Scan the material for the word "discriminate", and copy each line where it shows up.

********************

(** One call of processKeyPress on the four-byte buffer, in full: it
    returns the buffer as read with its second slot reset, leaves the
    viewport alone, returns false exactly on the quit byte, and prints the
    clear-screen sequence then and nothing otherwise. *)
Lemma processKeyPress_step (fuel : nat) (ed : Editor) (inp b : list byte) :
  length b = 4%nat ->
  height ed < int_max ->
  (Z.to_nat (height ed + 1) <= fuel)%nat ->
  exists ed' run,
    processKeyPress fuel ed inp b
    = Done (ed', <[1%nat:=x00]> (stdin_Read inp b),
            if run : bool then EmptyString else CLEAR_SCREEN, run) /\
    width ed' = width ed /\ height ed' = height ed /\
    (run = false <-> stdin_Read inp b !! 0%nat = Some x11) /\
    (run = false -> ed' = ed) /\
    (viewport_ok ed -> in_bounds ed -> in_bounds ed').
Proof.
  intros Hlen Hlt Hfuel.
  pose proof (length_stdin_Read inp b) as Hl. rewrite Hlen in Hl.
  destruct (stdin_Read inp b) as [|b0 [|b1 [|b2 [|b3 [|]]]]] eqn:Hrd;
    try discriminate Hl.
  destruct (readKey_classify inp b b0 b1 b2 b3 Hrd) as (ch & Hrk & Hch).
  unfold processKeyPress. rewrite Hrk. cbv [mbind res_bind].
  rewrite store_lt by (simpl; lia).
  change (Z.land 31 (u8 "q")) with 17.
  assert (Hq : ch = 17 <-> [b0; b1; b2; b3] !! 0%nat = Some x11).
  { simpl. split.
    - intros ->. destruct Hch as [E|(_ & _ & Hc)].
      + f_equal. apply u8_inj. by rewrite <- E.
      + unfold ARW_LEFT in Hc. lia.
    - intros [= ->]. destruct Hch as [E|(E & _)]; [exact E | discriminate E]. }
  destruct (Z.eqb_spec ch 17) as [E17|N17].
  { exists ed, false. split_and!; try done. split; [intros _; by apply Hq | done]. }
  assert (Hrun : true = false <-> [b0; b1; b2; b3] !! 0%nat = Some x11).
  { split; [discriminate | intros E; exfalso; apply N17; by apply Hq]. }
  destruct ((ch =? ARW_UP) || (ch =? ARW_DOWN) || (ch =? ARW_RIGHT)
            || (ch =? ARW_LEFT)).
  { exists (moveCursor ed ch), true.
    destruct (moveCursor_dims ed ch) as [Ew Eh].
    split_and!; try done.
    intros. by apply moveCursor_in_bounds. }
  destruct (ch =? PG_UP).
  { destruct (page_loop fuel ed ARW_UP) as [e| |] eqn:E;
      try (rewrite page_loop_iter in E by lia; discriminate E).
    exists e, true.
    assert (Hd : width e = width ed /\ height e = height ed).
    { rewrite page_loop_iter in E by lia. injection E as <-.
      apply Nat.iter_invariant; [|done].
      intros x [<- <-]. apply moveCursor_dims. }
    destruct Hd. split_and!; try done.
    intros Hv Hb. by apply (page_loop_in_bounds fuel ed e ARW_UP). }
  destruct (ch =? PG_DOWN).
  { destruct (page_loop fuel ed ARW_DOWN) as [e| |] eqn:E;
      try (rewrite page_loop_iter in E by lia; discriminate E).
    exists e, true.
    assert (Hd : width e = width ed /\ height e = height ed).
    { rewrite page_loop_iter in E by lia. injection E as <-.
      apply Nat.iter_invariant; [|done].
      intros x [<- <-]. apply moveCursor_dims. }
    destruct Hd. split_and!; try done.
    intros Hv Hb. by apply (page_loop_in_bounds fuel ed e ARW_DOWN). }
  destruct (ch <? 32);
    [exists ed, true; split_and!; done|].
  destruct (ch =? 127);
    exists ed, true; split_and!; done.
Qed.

********************

> _Exercise result_
    try discriminate Hl.
    - intros [= ->]. destruct Hch as [E|(E & _)]; [exact E | discriminate E]. }
  { split; [discriminate | intros E; exfalso; apply N17; by apply Hq]. }
      try (rewrite page_loop_iter in E by lia; discriminate E).
      try (rewrite page_loop_iter in E by lia; discriminate E).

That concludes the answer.